Tofu
豆腐
- Date:
- 1876
- Medium:
- Oil on canvas
Description
Held in the Takahashi Yuichi-kan museum at Kotohira-gū in Kagawa prefecture, Tofu (豆腐, July 1876) is one of the earliest and most affectionate of Takahashi Yuichi's still lifes of Japanese kitchen subjects. The small horizontal oil on canvas (approximately 30 by 43 cm) shows three forms of soybean food laid out on a plain wooden surface: a block of fresh white tofu on the left, a roll of yuba (the protein-rich skin skimmed from heated soy milk) in the centre, and a piece of grilled yaki-dōfu with its scorched golden-brown crust on the right.

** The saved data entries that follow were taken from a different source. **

Lemma lookup_ServiceMap_filter sm other k :
  gm_val (ServiceMap_filter sm other) !! k =
    match gm_val other !! k with Some _ => None | None => gm_val sm !! k end.
Proof.
  destruct sm as [sm|]; simpl; [|by rewrite lookup_empty; destruct (gm_val other !! k)].
  assert (Hfold : ∀ (l : list (ServicePortName * ServicePort)) (m : ServiceMap),
    foldl (fun sm kv => match gm_val other !! kv.1 with
                        | Some _ => delete kv.1 sm
                        | None => sm
                        end) m l !! k =
      if decide (k ∈ l.*1 ∧ is_Some (gm_val other !! k)) then None else m !! k).
  { induction l as [|[k' v'] l IH]; intros m.
    - rewrite decide_False by set_solver. done.
    - cbn [foldl fmap list_fmap fst]. rewrite IH.
      assert (Hs : is_Some (gm_val other !! k') ∨ gm_val other !! k' = None)
        by (destruct (gm_val other !! k'); eauto).
      destruct (decide (k' = k)) as [->|Hne]; destruct Hs as [[v Hv]|Hn];
        rewrite ?Hv, ?Hn, ?lookup_delete_eq, ?lookup_delete_ne by done;
        repeat case_decide; rewrite ?elem_of_cons in *; try done;
        unfold is_Some in *; naive_solver. }
  rewrite Hfold. destruct (gm_val other !! k) eqn:E.
  - destruct (sm !! k) eqn:E'; [|by destruct (decide _)].
    rewrite decide_True; [done|]. split; [|done]. apply go_range_dom. by rewrite E'.
  - rewrite decide_False by (intros [_ [? ?]]; done). done.
Qed.

(** Merging first and filtering before removing is the same as removing the old
    entries and adding the new ones. *)
#[export] Instance ServiceMap_step_ok : ApplyStep ServiceMap_step.
Proof.
  intros sm c k. unfold ServiceMap_step.
  rewrite ServiceMap_unmerge_gomap, ServiceMap_merge_fst, lookup_gomap_unmerge, lookup_gomap_merge,
    lookup_ServiceMap_filter.
  destruct (gm_val (current c) !! k); [done|].
  by destruct (gm_val (previous c) !! k).
Qed.

(** ** What a Service contributes *)

Lemma service_ports_owned enrich service ports m :
  owned_by spn_NamespacedName (meta_nn (svc_Meta service)) m →
  owned_by spn_NamespacedName (meta_nn (svc_Meta service))
    (foldl (service_add_port enrich service) m ports).
Proof.
  revert m. induction ports as [|p ports IH]; intros m Hm; simpl; [done|].
  apply IH. unfold service_add_port. destruct (newBaseServiceInfo p service); [|done].
  intros k v. rewrite lookup_insert. case_decide; [by intros; subst|apply Hm].
Qed.

#[export] Program Instance service_projection (sct : ServiceChangeTracker) :
    Projection Service ServicePortName ServicePort := {|
  obj_name s := meta_nn (svc_Meta s);
  proj s := serviceToServiceMap sct (Some s);
  key_owner := spn_NamespacedName;
  obj_ok _ := True
|}.
Next Obligation.
  intros sct s _. simpl. case_bool_decide; [done|]. by apply service_ports_owned.
Qed.

Lemma service_ports_nothing enrich service ports m :
  (∀ p, newBaseServiceInfo p service = None) →
  foldl (service_add_port enrich service) m ports = m.
Proof.
  intros Hn. induction ports as [|p ports IH]; simpl; [done|].
  unfold service_add_port at 2. by rewrite Hn.
Qed.

(** A service that is not tracked would contribute nothing anyway. *)
Lemma skipped_contributes_nothing sct s :
  shouldSkipService (Some s) = true → gm_val (serviceToServiceMap sct (Some s)) = ∅.
Proof.
  unfold serviceToServiceMap. case_bool_decide; [done|]. simpl. intros Hskip.
  apply service_ports_nothing. intros p. unfold newBaseServiceInfo.
  apply orb_true_iff in Hskip as [Ht|Ht]; apply bool_decide_eq_true in Ht; rewrite Ht; reflexivity.
Qed.

Lemma serviceToServiceMap_enrich sct sct0 s :
  sct_enrichServiceInfo sct = sct_enrichServiceInfo sct0 →
  serviceToServiceMap sct s = serviceToServiceMap sct0 s.
Proof. intros He. unfold serviceToServiceMap. by rewrite He. Qed.

Lemma proj_opt_service sct0 s :
  proj_opt (P := service_projection sct0) s = serviceToServiceMap sct0 s.
Proof. by destruct s. Qed.

Lemma ServiceMap_apply_changes sm sct :
  ServiceMap_apply sm sct =
    (apply_changes ServiceMap_step sm (go_range (sct_items sct)),
     mkServiceChangeTracker ∅ (sct_enrichServiceInfo sct)).
Proof.
  unfold ServiceMap_apply. by rewrite foldl_snd.
Qed.

Lemma ServiceChangeTracker_Update_track sct prev cur s :
  event_obj prev cur = Some s →
  shouldSkipService (Some s) = false →
  let '(b, sct') := ServiceChangeTracker_Update sct prev cur in
  sct_items sct' = track (sct_items sct) (meta_nn (svc_Meta s))
    (serviceToServiceMap sct prev) (serviceToServiceMap sct cur) ∧
  sct_enrichServiceInfo sct' = sct_enrichServiceInfo sct ∧
  b = bool_decide (sct_items sct' ≠ ∅).
Proof. intros He Hs. unfold ServiceChangeTracker_Update. rewrite He, Hs. done. Qed.

(** ** The tracker as a state machine

    The events considered do not turn a tracked service into one of an untracked
    type; see [service_type_change_is_lost] for those that do. *)
Record svc_state : Type := mkSvcState {
  svcs_store : gmap NamespacedName Service;
  svcs_tracker : ServiceChangeTracker;
  svcs_map : ServiceMap
}.

Definition keeps_tracking (prev cur : option Service) : Prop :=
  ∀ p c, prev = Some p → cur = Some c →
    shouldSkipService (Some c) = true → shouldSkipService (Some p) = true.

Inductive svc_step (sct0 : ServiceChangeTracker) : svc_state → svc_state → Prop :=
| svc_event store sct sm nn prev cur :
    event_ok (P := service_projection sct0) store nn prev cur →
    keeps_tracking prev cur →
    svc_step sct0 (mkSvcState store sct sm)
      (mkSvcState (store_set store nn cur) (ServiceChangeTracker_Update sct prev cur).2 sm)
| svc_sync store sct sm sm' sct' :
    ServiceMap_Update sm sct = (sm', sct') →
    svc_step sct0 (mkSvcState store sct sm) (mkSvcState store sct' sm').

The composition is rigorously frontal and the lighting almost shadowless, with each object weighed and rendered with the patient curiosity of a painter who is at once a Confucian-trained Edo intellectual and a student of European illusionism.
Tofu belongs to the Kotohira-gū votive series — the more than thirty oils that Yuichi produced for the Konpira shrine between 1877 and 1881 — and is among the works that established the Meiji still life as an indigenous genre. Where the Salmon turned a single dried fish into a hieratic vertical icon, the Tofu does the opposite: it presents the most ordinary, plain and white of Japanese foodstuffs in a flat, contemplative arrangement, and the painting has been read in modern Yuichi scholarship as the inaugural masterpiece of the Meiji food still life — a genre that would survive, through Asai Chū and the Tenkaisha lineage, well into twentieth-century Japanese oil painting.